Risperidone doses for acute schizophrenia were rather high in most recent studies.
We tested a hypothesis that fine-tuning risperidone dosage to relieve side effects still yields efficacy. Clinical factors influencing the dosing were also determined.
One hundred and forty-six schizophrenia inpatients with acute exacerbation entered a prospective, 6-week, repeated measures study. Risperidone doses were titrated to 6 mg/day (if tolerable) within 7 days, but were lowered thereafter if adverse reactions appeared. Efficacy and safety were measured biweekly.

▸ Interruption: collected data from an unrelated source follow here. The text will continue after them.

Lemma tor_probes_runs bad good x tag1 tag2 tms m1 m2 addrs m hid ms n L :
  no_nul (c_lit tag1) = true -> no_nul (c_lit tag2) = true ->
  region <= bad < region + 4096 -> 0 <= good -> good + 1 <= region \/ region + 4096 <= good ->
  m good = x -> is_u64 x ->
  vr (tor_probes bad good x tag1 tag2 tms m1 m2) (PView (tor_entries region addrs) m hid ms)
     (eg [0; 0; 0; 0; 0; 0; 0; 0] n L) tt (tor_probe_text bad x tag1 tag2)
     (returned (PView (tor_entries region addrs) m hid ms))
     (eg [1; POISON64; 5; u64 (resume 0%nat - 4); bad; resume 1%nat; 0; 0] (n + 8)
        (L ++ [1; 5; 1; 1; 1; 1; 0; 1; x])).
Proof.
  intros Ht1 Ht2 Hbad H0g Hgood Hm Hx.
  assert (is_u64 bad) as Hb by (destruct Hlay; unfold is_u64; lia).
  assert (forall k, pmp_allows 0 (tor_entries region addrs) k good 1 = true) as Hal
    by (intros k; apply (tor_outside_page _ _ _ _ _ _ _ Hlay); lia).
  unfold tor_probes, tor_probe_text. eapply vr_eg.
  - vquietly edge_probe_traps; [now apply (tor_inside_page _ _ _ _ _ _ _ Hlay)|]. vquietly read_record_runs.
    vuse put_edge_runs; [exact Ht1|split_and!; cbn; [u64c|u64c|apply u64_range|exact Hb|apply Hres]|u64c|].
    vquietly (check_denied_runs tms bad (resume 0%nat)).
    vquietly vr_ld; [apply Hal|]. cbn [returned pv_set_mstatus pv_mem].
    assert (ld_bytes 1 good m = x) as -> by (cbn [ld_bytes]; rewrite Hm; lia). rewrite Z.eqb_refl. do 5 estep.
    vquietly edge_probe_ok; [apply Hal|]. cbn [returned pv_set_mstatus pv_mem]. rewrite Hm. vquietly read_record_runs.
    vuse put_edge_runs; [exact Ht2|split_and!; cbn; [u64c|u64c|apply u64_range|exact Hb|apply Hres]|exact Hx|].
    now apply check_allowed_runs.
  - now rewrite ?app_nil_r, <-?app_assoc.
  - lia.
  - now rewrite <-!app_assoc.
Qed.
End Edges.
(** Membership in an explicit list. *)
Ltac in_list := first [apply list_elem_of_here | apply list_elem_of_further; in_list].

Section Tables.
Context (q : sv_pages).
Hypothesis Hq : sv_layout q.

Lemma page_ok x : x ∈ pages_of q -> x mod 4096 = 0 /\ x mod 8 = 0 /\ 0 <= x /\ x + 4096 <= 0x80400000 /\
  Z.shiftr x 12 * 4096 = x /\ 0 <= Z.shiftr x 12 < 2 ^ 44.
Proof.
  intros Hx. destruct Hq as [Hal _]. rewrite Forall_forall in Hal. destruct (Hal x Hx) as (Hm & Hlo & Hhi).
  unfold IDENT_BASE in Hlo. rewrite Z.shiftr_div_pow2 by lia. change (2 ^ 12) with 4096.
  pose proof (Z.div_mod x 4096 ltac:(lia)) as Hd. rewrite Hm in Hd.
  split; [exact Hm|]. split; [|lia]. rewrite Hd, Z.add_0_r. replace (4096 * (x / 4096)) with (x / 4096 * 512 * 8) by lia.
  apply Z.mod_mul. lia.
Qed.

(** The pages pairwise. *)
Lemma pages_disjoint x y : x ∈ pages_of q -> y ∈ pages_of q -> x <> y -> x + 4096 <= y \/ y + 4096 <= x.
Proof. intros Hx Hy. destruct (page_ok x Hx) as (? & _). destruct (page_ok y Hy) as (? & _). now apply pages_apart. Qed.

(** A table is one of the pages, and not the data page. *)
Lemma table_page t : t ∈ [root_pt q; l1_test q; l0_test q; l1_uart q; l0_uart q] ->
  t ∈ pages_of q /\ t <> page q /\ (t + 4096 <= page q \/ page q + 4096 <= t).
Proof.
  intros Ht. assert (t ∈ pages_of q /\ t <> page q) as [H1 H2].
  { destruct Hq as [_ Hn]. change (pages_of q) with ([root_pt q; l1_test q; l0_test q; l1_uart q; l0_uart q] ++ [page q]) in *.
    apply NoDup_app in Hn as (_ & Hd & _). split; [apply elem_of_app; now left|].
    intros ->. apply (Hd _ Ht). apply list_elem_of_here. }
  split_and!; auto. apply pages_disjoint; auto. in_list.
Qed.

Lemma stores_ok : Forall (fun p => p.1 mod 8 = 0 /\ is_u64 p.2) (table_stores q).
Proof.
  assert (forall x i, x ∈ pages_of q -> (x + 8 * i) mod 8 = 0) as Ha
    by (intros x i Hx; destruct (page_ok x Hx) as (_ & H8 & _); rewrite Z.mul_comm, Z.mod_add by lia; exact H8).
  assert (forall p f, 0 <= f < 1024 -> 0 <= p < 2 ^ 44 -> is_u64 (pte p f)) as Hp
    by (intros p f Hf Hr; pose proof (pte_range p f Hf Hr); unfold is_u64; lia).
  assert (forall x, x ∈ pages_of q -> 0 <= Z.shiftr x 12 < 2 ^ 44) as Hs by (intros x Hx; apply (page_ok x Hx)).
  unfold table_stores. repeat (apply Forall_cons; split; [split; cbn [fst snd];
    [apply Ha; in_list|apply Hp; [vm_compute; intuition congruence|
      first [apply Hs; in_list | vm_compute; intuition congruence]]]|]).
  now apply Forall_nil.
Qed.
Ltac vrb := eapply vleads_bind; [apply put_rb_runs; [reflexivity..|apply rbs_ok]|cbv beta].

Definition line_B : list Z := lit "m-mode: phase-B pmpcfg0=" ++ rb_text " pmpaddr0=" " pmpaddr1=" " pmpaddr2=" rb_B ++ lit "\n".

Lemma phase2_leads sp :
  vleads qv (phase2_mmode (U:=U) a t2) (smode_phaseB a t2) (QView (PView es_A mem_A hid ms2) 0 d (phase2_at a) sp) gA line_B
    (QView (PView es_B mem_A hid msB) 0 d (phase2_at a) (phaseB_at a)) gB.
Proof.
  destruct Hpcs as (_ & HpB & _). destruct es_writes as (_ & Ew & _), es_reads as (_ & Er & _).
  unfold phase2_mmode. eapply vleads_conv.
  - do 9 qstep. eapply vleads_bind0; [apply program_pmp_runs; exact Ew|]. rewrite Er. do 2 qstep.
    eapply vleads_bind; [apply (put_rb_runs _ _ _ rb_B); [reflexivity..|apply rbs_ok]|]. do 2 qstep. apply drop_leads, HpB.
  - unfold line_B. now rewrite ?app_nil_r.
  - reflexivity.
  - reflexivity.
Qed.

Definition main_text : list Z :=
  lit "pmp-priority: PMP entry-priority first-match test\nm-mode: boot medeleg=" ++ fmt_hex d ++
  lit " pmpcfg0=" ++ rb_text " pmpaddr0=" " pmpaddr1=" " pmpaddr2=" rb_boot ++
  lit "\nm-mode: phase-A pmpcfg0=" ++ rb_text " pmpaddr0=" " pmpaddr1=" " pmpaddr2=" rb_A ++
  lit "\nm-mode: satp=0x0 (Bare)\nm-mode: entering S-mode (phase A, entry 0 allows)\n".

Lemma pp_body_leads pc sp :
  vleads qv (pp_body (U:=U) a t2) (smode_phaseA a t2) (QView (PView es_boot m hid ms) 0 d pc sp) pp_boot main_text
    (QView (PView es_A m hid msA) 0 d pc (phaseA_at a)) gM.
Proof.
  destruct Hpcs as (HpA & _). destruct es_writes as (Ew & _ & _), es_reads as (Er & _ & Er0). destruct Hd as (_ & _ & Hdu).
  unfold pp_body. eapply vleads_conv.
  - do 11 qstep. cbn [qp pv_es]. rewrite Er0.
    change (read_addr 0 es_boot) with a0. change (read_addr 1 es_boot) with a1. change (read_addr 2 es_boot) with a2.
    do 6 qstep. eapply vleads_bind; [apply (put_rb_runs _ _ _ rb_boot); [reflexivity..|apply rbs_ok]|]. do 5 qstep.
    eapply vleads_bind0; [apply program_pmp_runs; exact Ew|]. rewrite Er. do 2 qstep.
    eapply vleads_bind; [apply (put_rb_runs _ _ _ rb_A); [reflexivity..|apply rbs_ok]|]. do 2 qstep.
    eapply vleads_bind0; [apply qr_mie_off|]. do 6 qstep. apply drop_leads, HpA.
  - unfold main_text. cbn [boot_medeleg with_boot_medeleg with_boot_pmp q_medeleg q_satp set_qp]. generalize (fmt_hex d). intros.
    repeat match goal with |- context [rb_text ?x ?y ?z ?r] => generalize (rb_text x y z r); intros ? end.
    rewrite <-?app_assoc. vm_compute. reflexivity.
  - reflexivity.
  - reflexivity.
Qed.
(** *** PBMTE *)

Abbreviation set_pbmte v := (Z.lor v MENVCFG_PBMTE).
Abbreviation not_pbmte v := (Z.land v (u64 (Z.lnot MENVCFG_PBMTE))).
Definition pbmte_v1 (v : Z) : Z := lg v (set_pbmte v).
Definition pbmte_v2 (v : Z) : Z := lg (pbmte_v1 v) (not_pbmte v).
Definition pbmte_stuck (v : Z) : bool := negb (Z.land (pbmte_v1 v) MENVCFG_PBMTE =? 0).
Definition pbmte_pre (v : Z) : list bool :=
  [not_pbmte (pbmte_v1 v) =? not_pbmte (set_pbmte v); pbmte_v2 v =? not_pbmte v].
(** An absent PBMTE is noted and not judged. *)
Definition pbmte_fld (v : Z) : list bool :=
  if pbmte_stuck v then [negb (Z.land (ones1 (pbmte_v2 v)) MENVCFG_PBMTE =? 0)] else [].
Definition pbmte_checks (v : Z) : list bool := end_bs v (pbmte_v2 v) (pbmte_fld v) (pbmte_pre v).
Definition pbmte_set_text (v : Z) : list Z :=
  lit "set: write boot|PBMTE=" ++ fmt_hex (set_pbmte v) ++ lit " readback=" ++ fmt_hex (pbmte_v1 v) ++
  lit " PBMTE(bit62)=" ++ fmt_dec (Z.land (Z.shiftr (pbmte_v1 v) 62) 1) ++ lit "\n" ++
  chk (not_pbmte (pbmte_v1 v) =? not_pbmte (set_pbmte v)) "PBMTE set probe: bits other than bit 62 changed under the write".
Definition pbmte_fld_text (v : Z) : list Z :=
  if pbmte_stuck v then
    chk (negb (Z.land (ones1 (pbmte_v2 v)) MENVCFG_PBMTE =? 0)) "WARL probe: PBMTE bit did not read back set on all-ones write"
  else lit "  note: PBMTE not implemented on this hart (set probe did not stick); survival skipped\n".
Definition pbmte_log (v : Z) : list Z :=
  menv_head "menvcfg.PBMTE write/readback: set, clear, WARL legalize\n" " PBMTE(bit62)=" 62 1 v ++
  pbmte_set_text v ++
  probe_text "clear: write boot&~PBMTE=" (not_pbmte v) (pbmte_v2 v) (pbmte_v2 v =? not_pbmte v)
    "PBMTE clear probe: readback != write (boot value not restored exactly)" ++
  end_text v (pbmte_v2 v) (pbmte_fld_text v)
    "restore: menvcfg did not read back the boot value" (pbmte_fld v) (pbmte_pre v) [v; pbmte_v1 v; pbmte_v2 v].

Lemma pbmte_set_runs t v d bs L : is_u64 v ->
  vr (pbmte_set v) (CV t v d) (wg bs L) (pbmte_stuck v) (pbmte_set_text v)
    (CV t (pbmte_v1 v) d) (wg (bs ++ [not_pbmte (pbmte_v1 v) =? not_pbmte (set_pbmte v)]) (L ++ [pbmte_v1 v])).
Proof. intros Hv. unfold pbmte_set, pbmte_set_text, pbmte_stuck, pbmte_v1. menv_block. Qed.

Lemma pbmte_clear_runs t v v1 d bs L : is_u64 v ->
  vr (pbmte_clear v) (CV t v1 d) (wg bs L) tt
    (probe_text "clear: write boot&~PBMTE=" (not_pbmte v) (lg v1 (not_pbmte v)) (lg v1 (not_pbmte v) =? not_pbmte v)
      "PBMTE clear probe: readback != write (boot value not restored exactly)")
    (CV t (lg v1 (not_pbmte v)) d) (wg (bs ++ [lg v1 (not_pbmte v) =? not_pbmte v]) (L ++ [lg v1 (not_pbmte v)])).
Proof. intros Hv. unfold pbmte_clear, probe_text. menv_block. Qed.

Forty-eight patients tolerated the 6-mg/day target dose well, while the other 98 received lower final doses (mean+/-SD=3.4+/-0.9 mg/day) to curtail adverse effects. At endpoint, 64.3% of the low-dose patients and 43.8% of the high-dose subjects responded to treatment [>/=20% reduction in the Positive and Negative Syndrome Scale (PANSS) total score] ( P=0.018). In detail, the low-dose individuals were significantly superior in percentage changes in the PANSS total and general-subscale scores at endpoint. The low-dose group also tended to improve more (albeit statistically insignificantly) in the PANSS positive and negative subscales and other efficacy measures. Compared to the patients with undifferentiated subtype, those with disorganized subtype received higher dosage by 0.90 mg/day, after controlling for other variables ( P=0.008). Paranoid subtype was similar to undifferentiated subtype in drug doses. Patients with longer illness duration also showed a trend to use higher dosage ( P=0.078).
These findings suggest that dosage adjustment to diminish side effects does not compromise risperidone response and that disorganized patients and perhaps patients with longer illness duration are prone to receive larger doses.